Three weeks after the self-declared republic of Somaliland banned plastic bags, the landscape of its capital city, Hargeysa, continues to be dominated by the brightly coloured bags.
Somaliland officials have insisted the 1 March ban has taken effect, but ordinary Somalilanders say the use of the bags, known locally as "Hargeysa flowers" because they are often found on trees, has continued unabated not only in the capital, but in towns such as Berbera, Borama and Burao as well.
"If the government wants us to stop using the bags, then it should provide us with a good and lasting alternative[s] for free," Asha Mohamed, a trader selling used clothes in the main market, told IRIN on Wednesday.
Information Minister Abdillahi Duale told IRIN in March that people should be using reusable, environmentally friendly baskets and containers, such as sacks made of straws, reeds and sisal. "These are the kind of containers that our people traditionally used," he said.
However, Mohamed said that "the majority of us cannot afford baskets and containers, [and] we find the plastic bags friendly and easily foldable."
At the grocery section of the market, hundreds of women were carrying the bags. "[They] can carry a considerable weight of goods without tearing like paper bags," Faisa Mohamed, a mother of two, explained.
Somaliland’s government gave the public 120 days’ grace at the end of 2004 to dispose of their stocks, but despite this, the bags still litter the streets.
When Duale announced the ban at the beginning of March, he told IRIN: "The bags have not only become an environmental problem, but also an eyesore."
He explained that they were harmful to livestock, as animals that fed on shrubs often ingested the bags accidentally.
The khat trade’s role
Many of the plastic bags clogging Somaliland’s drains have been used by khat traders. Bundles of khat, a plant stimulant chewed by many Somalis, are usually sold wrapped in the bags.

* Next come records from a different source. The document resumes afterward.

(** An environment in which requests end and no call is interrupted: the
    operating system and the network raise instances of [Exception] only. *)
Definition uninterrupted (env : Env) : Prop :=
  (∀ url, match http_get env url with
          | Return r => ∀ e, stream_error r = Some e → is_Exception e = true
          | Raise e => is_Exception e = true
          | Diverge => False
          end)
  ∧ (∀ p e, open_error env p = Some e → is_Exception e = true)
  ∧ (∀ p n e, write_error env p n = Some e → is_Exception e = true).

(** What holds after a computation run from [w]: [Q] of the value and the
    world when it returns, [E] of the exception and the world when it
    raises, [D] of the world when it does not end. *)
Definition wp {A : Type} (m : M A) (Q : A → World → Prop)
    (E : exn → World → Prop) (D : World → Prop) (w : World) : Prop :=
  match m w with
  | (Return a, w') => Q a w'
  | (Raise e, w') => E e w'
  | (Diverge, w') => D w'
  end.




(** A server that answers every request with a small PNG image and no
    content-disposition. *)
Definition png_env (line : outcome string) : Env :=
  {| guess_extension := sample_guess_extension;
     decode_utf8 := fun s => s;
     bracketed_netloc_ok := fun _ => true;
     nfkc_netloc_ok := fun _ => true;
     now := sample_now;
     abspath := fun p => "/home/user/" +:+ p;
     stdin := line;
     mkdir_error := fun _ => None;
     open_error := fun _ => None;
     write_error := fun _ _ => None;
     write_kept := fun _ _ => 0;
     http_get := fun url => Return (sample_response url "image/png" ["png"]) |}.

(** A target directory that holds a file named [.png]. *)
Definition dotfile_world : World :=
  {| dirs := {[ "Fetched_Images" ]};
     files := {[ "Fetched_Images/.png" := "first" ]};
     stdout := []; requests := [] |}.

(** U+00A0, the no-break space, in UTF-8 *)
Definition nbsp : string := PyStr.utf8 [194; 160].

(** A line of white space only: a space, a no-break space, U+3000 and a
    tab. *)
Definition blank_line : string :=
  " " +:+ nbsp +:+ PyStr.utf8 [227; 128; 128] +:+ String "009" EmptyString.

(** A URL typed with a no-break space before it and a space after it. *)
Definition padded_line : string :=
  nbsp +:+ "https://example.com/missing.png" +:+ " ".

(** A target directory that already holds two photos. *)
Definition crowded_world : World :=
  {| dirs := {[ "Fetched_Images" ]};
     files := {[ "Fetched_Images/photo.jpeg" := "first";
                 "Fetched_Images/photo_1.jpeg" := "second" ]};
     stdout := []; requests := [] |}.

(** * Properties *)

(** ** Strings *)

Section StringFacts.
Import PyStr.

Lemma app_cons c s t : String c s +:+ t = String c (s +:+ t).
Proof. reflexivity. Qed.

Lemma app_nil_l s : EmptyString +:+ s = s.
Proof. reflexivity. Qed.

Lemma app_nil_r s : s +:+ EmptyString = s.
Proof. induction s as [|c s IH]; [done|]. by rewrite app_cons, IH. Qed.

Lemma app_assoc' s t u : (s +:+ t) +:+ u = s +:+ t +:+ u.
Proof. induction s as [|c s IH]; [done|]. by rewrite !app_cons, IH. Qed.

Lemma prefix_nil s : String.prefix EmptyString s = true.
Proof. by destruct s. Qed.

Lemma length_app s t : String.length (s +:+ t) = String.length s + String.length t.
Proof. induction s as [|c s IH]; [done|]. rewrite app_cons. simpl. by rewrite IH. Qed.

Ibrahim Omar, a khat seller, told IRIN in Hargeysa on Tuesday that the stimulant was sold in plastic bags to "keep the khat under optimum temperature", since the plant was highly perishable. Given the dry, hot temperatures in Somaliland, he added, it would lose moisture quickly if left exposed.
"The plastic bag acts like a fridge for the buyers," Omar explained. "Without putting khat inside the plastic bag the plant would get destroyed within minutes, hence the buyer would not get the stimulation he was seeking."
After Nuur Omar Sheikh Muse, the minister of trade and industries, issued March’s decree, entitled: "Banning importation, production and use of plastic bags in the country", Duale said it would be followed by an awareness campaign to inform the public about the dangers of the bags.
However, local environmental activists have said the government has not yet embarked on the promised campaign to discourage people from using them.
Mohamed Ali Mataan, one of the activists, told IRIN he was worried that ink used to brand the plastic bags could also eventually contaminate the water system.
Nonetheless, Duale has promised: "We are determined as a government to enforce this ban, no matter what," adding that all the country's harbours, airports and other border points have been instructed to enforce the ban.
Yet sources in Hargeysa told IRIN that not only were bags still being imported, but a local plastics factory in the town was also continuing to manufacture them.
Asked about the factory, Trade Minister Sheikh Muse told IRIN on Wednesday that "the government has ordered the factory to continue to manufacture a certain amount of bags for a certain period until the majority obtain an environmental-friendly substitute - and we will definitely [be] going to regulate its production."
He made these comments despite describing the situation as "a disaster in the making, and had we hesitated, the long-term and negative effects could have endangered the lives of both human beings and livestock."
Importers who defied the ban, he promised, would face severe penalties.
Plastic-bag importers in Hargeysa, who wished to remain anonymous, told IRIN they were opposed to the ban because it was "harsh and ill-timed", and they believed it would lead to loss of revenue for the government.
Urging that the ban be lifted until a cheaper, reliable alternative was found, one of the importers claimed that the ban was a ploy to allow the local factory to gain a monopoly in bag production.
In a report released during the 21-25 February meeting of the Governing Council of the UN Environment Programme in Kenya’s capital, Nairobi, researchers in neighbouring Kenya recommended that thin plastic bags, used widely across the country for carrying shopping, be banned because they polluted the environment and were a potential health hazard.
They said the bags - which were so flimsy they could only be used once - littered both rural and urban environments, blocked gutters and drains, choked farm animals and marine wildlife, and polluted the soil as they gradually broke down.
Prof Wangari Maathai, the 2004 Nobel Peace Prize winner and the Kenyan assistant minister for environment, has linked plastic-bag litter with malaria. She has said that discarded bags that have filled with rainwater offer ideal breeding grounds for malaria-carrying mosquitoes.